» Problem to work on:
In the records that follow, find the line with "((exists e', citation_match text s e') \/"; from there, retype every line exactly through the line with "(map (record_for answer)", which also belongs to the answer.

» Exercise data:

(** The state of the batch loop at the head of a turn. *)
Record loop_state : Type := mkLoop {
  ls_fuel : nat;
  ls_i : nat;
  ls_all : list CitationCorrection;
  ls_sent : list (list Message);
  ls_world : World
}.

(** One turn whose reply is accepted, and any number of them. *)
Inductive accepted_turn (llmFn : LlmFn) (rules : option str)
    (contexts : list CitationContext) (batchSize : nat)
  : loop_state -> loop_state -> Prop :=
| accepted_turn_intro (fuel i : nat) (all : list CitationCorrection)
    (sent : list (list Message)) (w w' : World) (response : result str)
    (corrections : list CitationCorrection) :
    i < length contexts ->
    llmFn (buildMessages (slice contexts i (i + batchSize)) rules) w = (response, w') ->
    check_reply (slice contexts i (i + batchSize)) response = Ok corrections ->
    accepted_turn llmFn rules contexts batchSize
      (mkLoop (S fuel) i all sent w)
      (mkLoop fuel (i + batchSize) (all ++ corrections)
         (sent ++ [buildMessages (slice contexts i (i + batchSize)) rules]) w').

Inductive reached (llmFn : LlmFn) (rules : option str)
    (contexts : list CitationContext) (batchSize : nat)
  : loop_state -> loop_state -> Prop :=
| reached_here (s : loop_state) : reached llmFn rules contexts batchSize s s
| reached_later (s1 s2 s3 : loop_state) :
    reached llmFn rules contexts batchSize s1 s2 ->
    accepted_turn llmFn rules contexts batchSize s2 s3 ->
    reached llmFn rules contexts batchSize s1 s3.

(** The state in which [bluebookify] enters the loop. *)
Definition loop_entry (contexts : list CitationContext) (w : World) : loop_state :=
  mkLoop (length contexts) 0 [] [] w.

End Core.

Arguments mkOptions {LlmOptions}.
Arguments llmOptions {LlmOptions}.
Arguments contextSize {LlmOptions}.
Arguments rules {LlmOptions}.
Arguments batchSize {LlmOptions}.
Arguments batchSize_of {LlmOptions}.
Arguments contextSize_of {LlmOptions}.
Arguments spans_of {LlmOptions}.
Arguments mkRun {World}.
Arguments calls {World}.
Arguments world {World}.
Arguments outcome {World}.
Arguments batch_loop {World}.
Arguments failed {World}.
Arguments bluebookify {World LlmOptions}.
Arguments valid_configuration {World LlmOptions}.
Arguments mkLoop {World}.
Arguments ls_fuel {World}.
Arguments ls_i {World}.
Arguments ls_all {World}.
Arguments ls_sent {World}.
Arguments ls_world {World}.
Arguments accepted_turn {World}.
Arguments reached {World}.
Arguments loop_entry {World}.

(** ** Batches *)

(** [ceil(n / b)] *)
Definition ceil_div (n b : nat) : nat := (n + b - 1) / b.

(** The spans with indices in [[i * b, min ((i + 1) * b) n)]. *)
Definition batch_of (contexts : list CitationContext) (b i : nat) : list CitationContext :=
  slice contexts (i * b) (Nat.min ((i + 1) * b) (length contexts)).

(** The requests of all the batches, in order. *)
Definition batch_requests (contexts : list CitationContext) (b : nat)
    (rules : option str) : list (list Message) :=
  map (fun i => buildMessages (batch_of contexts b i) rules)
      (seq 0 (ceil_div (length contexts) b)).

(** ** Sample runs *)

(** An oracle that answers from a list of replies, one per call, and
    counts its calls: the state of its world is the number of calls made.
    Once the list is used up it answers with an empty array. *)
Definition scripted_oracle (replies : list str) : LlmFn nat :=
  fun _ calls_made => (Ok (nth calls_made replies (lit "[]")), S calls_made).

(** [resolveLlm] when the caller passes the oracle itself. *)
Definition resolve_to (llmFn : LlmFn nat) : BluebookifyOptions unit -> result (LlmFn nat) :=
  fun _ => Ok llmFn.

Definition options_with_batchSize (b : nat) : BluebookifyOptions unit :=
  {| llmOptions := tt; contextSize := None; rules := None;
     batchSize := Some (Finite (num_of_nat b)) |}.

Definition default_options : BluebookifyOptions unit :=
  {| llmOptions := tt; contextSize := None; rules := None; batchSize := None |}.

Definition plain_text : str := lit "This paragraph has no legal citations.".

Definition one_statute : str :=
  lit "Under 42 U.S.C. " ++ [section_sign] ++ lit " 1983, plaintiffs may sue.".

Definition three_citations : str :=
  lit "First 42 U.S.C. " ++ [section_sign] ++ lit " 1983 and 28 U.S.C. " ++
  [section_sign] ++ lit " 1331 and Id. at 100.".

Definition three_good_replies : list str :=
  [ lit "[" ++ reply_record (lit "0") (lit "42 U.S.C. " ++ [section_sign] ++ lit " 1983")
      ++ lit "," ++ reply_record (lit "1") (lit "28 U.S.C. " ++ [section_sign] ++ lit " 1331")
      ++ lit "]";
    lit "[" ++ reply_record (lit "2") (lit "Id. at 100") ++ lit "]" ].

(** A reply for the wrong citation: id 5 where id 0 is owed. *)
Definition foreign_reply : str := lit "[" ++ reply_record (lit "5") (lit "x") ++ lit "]".

(* ================================================================== *)
(** * Vocabulary for the further properties *)
(* ================================================================== *)

(** A finite number that is an integer not below [min]. *)
Definition integer_at_least (min : Z) (value : jsnum) : Prop :=
  exists z : Z, value = Finite (num_of_Z z) /\ (min <= z)%Z.

(** Options with the two sizes given, for the samples. *)
Definition options_with_sizes (b c : jsnum) : BluebookifyOptions unit :=
  {| llmOptions := tt; contextSize := Some c; rules := None; batchSize := Some b |}.

(** The corrections [corrections] answer the spans [spans] one for one:
    the ids are the same, no id comes twice, and no citation is blank. *)
Definition one_each (spans : list CitationContext)
    (corrections : list CitationCorrection) : Prop :=
  ids_match spans corrections /\
  NoDup (map cor_id corrections) /\
  (forall k, In k corrections -> blank (cor_citation k) = false).

(** An oracle that throws at every call, and counts its calls. *)
Definition throwing_oracle : LlmFn nat :=
  fun _ calls_made => (Err (Thrown (lit "timeout")), S calls_made).

(** The range of [m] lies inside the range of [x]. *)
Definition covers (x m : PatternMatch) : Prop :=
  pm_start x <= pm_start m /\ pm_end m <= pm_end x.

(** The code units from [s] up to [e] are a match of one of the four
    citation patterns. *)
Definition citation_match (text : str) (s e : nat) : Prop :=
  exists p, In p patterns /\ matches text p s e.

(** A span that begins where a citation match begins and ends where a
    citation match inside it ends. *)
Definition grown_from_matches (text : str) (x : PatternMatch) : Prop :=
  (exists e, citation_match text (pm_start x) e) /\
  (exists s, pm_start x <= s /\ citation_match text s (pm_end x)).

(** What of a span does not depend on the context width. *)
Definition span_range (c : CitationContext) : nat * str * nat * nat :=
  (ctx_id c, ctx_original c, ctx_start c, ctx_end c).

(** Every range of the class [a] lies inside a range of the class [b]. *)
Definition cls_subset (a b : cls) : bool :=
  forallb (fun x => existsb (fun y => N.leb (fst y) (fst x) && N.leb (snd x) (snd y)) b) a.

(** Every match of the pattern holds a code unit of the class [k]. *)
Fixpoint must_have (k : cls) (r : regex) : bool :=
  match r with
  | Chars c => cls_subset c k
  | Seq r1 r2 => must_have k r1 || must_have k r2
  | Alt r1 r2 => must_have k r1 && must_have k r2
  | _ => false
  end.

(** The range from [s] to [e] ends with a citation match, and begins with
    a citation match or with a signal that a citation match follows, at
    once or after one code unit. *)
Definition citation_span (text : str) (s e : nat) : Prop :=
  (exists s', s <= s' /\ citation_match text s' e) /\
  ((exists e', citation_match text s e') \/
   (exists e' s' e'',
      matches text SIGNAL_RE s e' /\ (s' = e' \/ s' = S e') /\
      citation_match text s' e'')).

(** A sentence with a signal and no period. *)
Definition signal_alone : str := lit "See the appendix for details".

(** [messages[0].content] and [messages[1].content] of a request. *)
Definition system_message (messages : list Message) : str :=
  match messages with m :: _ => content m | [] => [] end.

Definition user_message (messages : list Message) : str :=
  match messages with _ :: m :: _ => content m | _ => [] end.

(** A text that a JSON string holds as it is: no control character, no
    double quote, no backslash. *)
Definition plain (s : str) : bool :=
  forallb (fun c => negb (N.ltb c 32) && negb (N.eqb c 34) && negb (N.eqb c 92)) s.

(** A reply in the format that the prompt asks for: one record for every
    span of the batch, with the id as the request prints it and the
    citation that [answer] gives. *)
Definition record_for (answer : CitationContext -> str) (c : CitationContext) : str :=
  reply_record (nat_to_str (ctx_id c)) (answer c).

Definition reply_for (answer : CitationContext -> str) (batch : list CitationContext) : str :=
  lit "[" ++ join (lit ",") (map (record_for answer) batch) ++ lit "]".
(** X7.  An option of arity [k > 0] followed by fewer than [k] tokens,
    wherever it stands on the command line (the loop having got through
    the tokens before it), makes [parse] return -1 with the report of too
    few values; nothing is stored for it: the store is the one the loop
    had reached before the option. *)
Theorem too_few_values (argv0 tok : string) (pre rest : list string) (s s1 : state)
    (p : parameters) :
  parse_args pre 0 (set_program_name argv0 s) = Ret 0%Z s1 ->
  strspn_dash tok <> 0%nat -> key_of tok <> "help" ->
  options_find (key_of tok) (options s) = Some p ->
  (0 < nargs p < 2147483647)%N ->
  (N.of_nat (length rest) < nargs p)%N ->
  parse argv0 (pre ++ tok :: rest) s
  = Ret (-1)%Z
      (reported "optparse::parse: insufficient number of argument values" s1) /\
  values (reported "optparse::parse: insufficient number of argument values" s1) = values s1.
Proof.
  intros Hpre Hdash Hhelp Hfind Hn Hfew. split; [|reflexivity].
  apply (parse_throwing_after argv0 pre (tok :: rest) s s1 (runtime_error _) s1 Hpre);
    [|reflexivity].
  rewrite parse_args_cons by exact Hdash.
  rewrite bool_decide_eq_false_2 by exact Hhelp.
  unfold bind, gets. rewrite (parse_args_options _ _ _ _ _ Hpre).
  cbn [options set_program_name]. rewrite Hfind. unfold read_value.
  replace (nargs p =? 0)%N with false by (symmetry; apply N.eqb_neq; lia).
  rewrite to_int_small by lia.
  replace (Z.of_N (nargs p) =? Mach.INT_MAX)%Z with false
    by (symmetry; apply Z.eqb_neq; unfold Mach.INT_MAX; lia).
  replace (Z.of_nat (S (length rest)) <? Z.of_N (nargs p) + 1)%Z with true
    by (symmetry; apply Z.ltb_lt; lia).
  reflexivity.
Qed.
(** X11. The summary that [Summarize] returns holds in [Blocking] what
    [DetermineBlocking] computes from that very summary: running the
    deferred step once more changes nothing. *)
Theorem Summarize_blocking_settled (tk : TestKeys) :
  exists s, Summarize tk = Ok s /\
    DetermineBlocking s = Ok (Blocking s) /\
    Blocking s <> BlockingUnset.
Proof.
  returned. rewrite DetermineBlocking_returns. unfold blocking_of.
  cbn [Accessible BlockingReason set_Blocking].
  split; [reflexivity|].
  destruct (Accessible (verdict tk zero_Summary)) as [[|]|]; discriminate.
Qed.

Section Logging.

(** The two helpers of package [internal] that [Log] calls are declared
    outside the file; they are parameters here. *)
Variable StringPointerToString : option string -> string.
Variable BoolPointerToString : option bool -> string.



End Logging.


End webconnectivity.

(** * DASH: the player

    [runner.play] of package [dash] (the first Go file stored in
    [src/experiment/dash/play.go]) consumes what two channels deliver: the
    errors of [errch] and the frames of [playoutbuf], both fed by the
    goroutine [fetch], which is outside the file. The embedding is the
    sequential code of [play] run against a script of what each of its
    receive operations gets, so that every schedule of the two goroutines
    is one script; the clock readings are in the script too. *)

Module dash.

(** [int64] arithmetic wraps around. *)
Definition wrap_int64 (z : Z) : Z := (z + 2 ^ 63) mod 2 ^ 64 - 2 ^ 63.

(** [time.Second], in nanoseconds. *)
Definition Second : Z := 1000000000.

Record playConfig : Type := {
  authorization : string;
  fqdn : string;
  numIterations : Z;
  realAddress : string
}.

Section Play.

(** Go's [float64] with the operations that [play] uses: the conversion
    of an [int64], [*], [/] and [>]. *)
Variable float64 : Type.
Variable float64_of_int64 : Z -> float64.
Variable fmul : float64 -> float64 -> float64.
Variable fdiv : float64 -> float64 -> float64.
Variable fgt : float64 -> float64 -> bool.

(** [humanizex.SI], the values of type [error], and the frames with the
    three fields that [play] reads are declared outside the file. *)
Variable SI : float64 -> string -> string.
Variable error : Type.
Variable clientResults : Type.
Variable Iteration : clientResults -> Z.
Variable Received : clientResults -> Z.
Variable ElapsedTarget : clientResults -> Z.

(** The two fields of [r.tk] that [play] writes: [ReceiverData] and
    [Simple.MinPlayoutDelay]. *)
Record TestKeys : Type := {
  ReceiverData : list clientResults;
  MinPlayoutDelay : float64
}.

(** The calls that [play] makes, in order: the progress callback, the
    timer (with its duration in nanoseconds) and the logger. *)
Inductive call : Type :=
| OnProgress (percentage : float64) (message : string)
| After (d : Z)
| Info (message : string).

(** What a [select] receives: an error from [errch] or a frame from
    [playoutbuf]. *)
Inductive received : Type :=
| FromErrch (err : error)
| FromPlayoutbuf (frame : clientResults).

(** One turn of the loop at its [select]: either a channel was ready, or
    the [default] case ran and the blocking [select] that follows received
    [m] when [time.Now().Sub(begin).Seconds()] was [stall]. *)
Inductive poll : Type :=
| Ready (m : received)
| Stalled (m : received) (stall : float64).

(** [play] has returned [err], or has reached a [select] for which the
    script has no entry: it is still running. *)
Inductive outcome : Type :=
| Returned (err : error) (tk : TestKeys) (calls : list call)
| Receiving (tk : TestKeys) (calls : list call).

Definition percentage (config : playConfig) (frame : clientResults)
  : float64 :=
  fdiv (float64_of_int64 (Iteration frame))
       (float64_of_int64 (numIterations config)).

Definition rate (frame : clientResults) : float64 :=
  fdiv (fmul (float64_of_int64 8) (float64_of_int64 (Received frame)))
       (float64_of_int64 (ElapsedTarget frame)).

Definition message (frame : clientResults) : string :=
  "streaming: play at " ++ SI (rate frame) "bit/s".

Definition stalled_line : string := "streaming: player is stalled".
(** * murjs: virtual DOM differ, DOM patcher property writes, reactive store

    Shallow embedding of
    - [src/src/vdom.js] lines 1-131 (h, diff, diffProps, diffChildren:
      the keyed version of the differ),
    - [src/src/render.js] (createElement, setProps, setProp,
      patchKeyedChildren, removeProp, patch) over a model of the DOM tree,
    - [src/unnamed/part_003] (createReactive, track, trigger, effect, cleanup),
    - [src/unnamed/part_004] (mount),
    - [src/unnamed/part_005] (the namespace-aware getNamespace,
      getChildNamespace, createElement, setProp, patchKeyedChildren, patch).

    JavaScript values are modelled by [jsval]; numbers are restricted to
    integers plus [JNaN]; objects ([JRef]) and functions ([JFun]) are
    references compared by identity, [JBuiltin] names a built-in object or
    function ([Object.prototype] and its methods). Plain objects used as maps
    (props, the reactive target) are own-property maps in iteration order;
    props are plain objects, which inherit from [Object.prototype]. *)

From Stdlib Require Import List String Bool Arith ZArith Lia.
Import ListNotations.
Open Scope string_scope.
Open Scope list_scope.
Set Warnings "-register-all".

(** ** JavaScript values *)

Inductive jsval : Type :=
| JUndef
| JNull
| JBool (b : bool)
| JNum (z : Z)
| JNaN
| JStr (s : string)
| JRef (r : nat)
| JFun (r : nat)
| JBuiltin (name : string).

(** [a === b] *)
Definition strict_eq (a b : jsval) : bool :=
  match a, b with
  | JUndef, JUndef => true
  | JNull, JNull => true
  | JBool x, JBool y => Bool.eqb x y
  | JNum x, JNum y => Z.eqb x y
  | JNaN, JNaN => false
  | JStr x, JStr y => String.eqb x y
  | JRef x, JRef y => Nat.eqb x y
  | JFun x, JFun y => Nat.eqb x y
  | JBuiltin x, JBuiltin y => String.eqb x y
  | _, _ => false
  end.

» Solved exercise:
  ((exists e', citation_match text s e') \/
   (exists e' s' e'',
      matches text SIGNAL_RE s e' /\ (s' = e' \/ s' = S e') /\
      citation_match text s' e'')).

(** A sentence with a signal and no period. *)
Definition signal_alone : str := lit "See the appendix for details".

(** [messages[0].content] and [messages[1].content] of a request. *)
Definition system_message (messages : list Message) : str :=
  match messages with m :: _ => content m | [] => [] end.

Definition user_message (messages : list Message) : str :=
  match messages with _ :: m :: _ => content m | _ => [] end.

(** A text that a JSON string holds as it is: no control character, no
    double quote, no backslash. *)
Definition plain (s : str) : bool :=
  forallb (fun c => negb (N.ltb c 32) && negb (N.eqb c 34) && negb (N.eqb c 92)) s.

(** A reply in the format that the prompt asks for: one record for every
    span of the batch, with the id as the request prints it and the
    citation that [answer] gives. *)
Definition record_for (answer : CitationContext -> str) (c : CitationContext) : str :=
  reply_record (nat_to_str (ctx_id c)) (answer c).

Definition reply_for (answer : CitationContext -> str) (batch : list CitationContext) : str :=
  lit "[" ++ join (lit ",") (map (record_for answer) batch) ++ lit "]".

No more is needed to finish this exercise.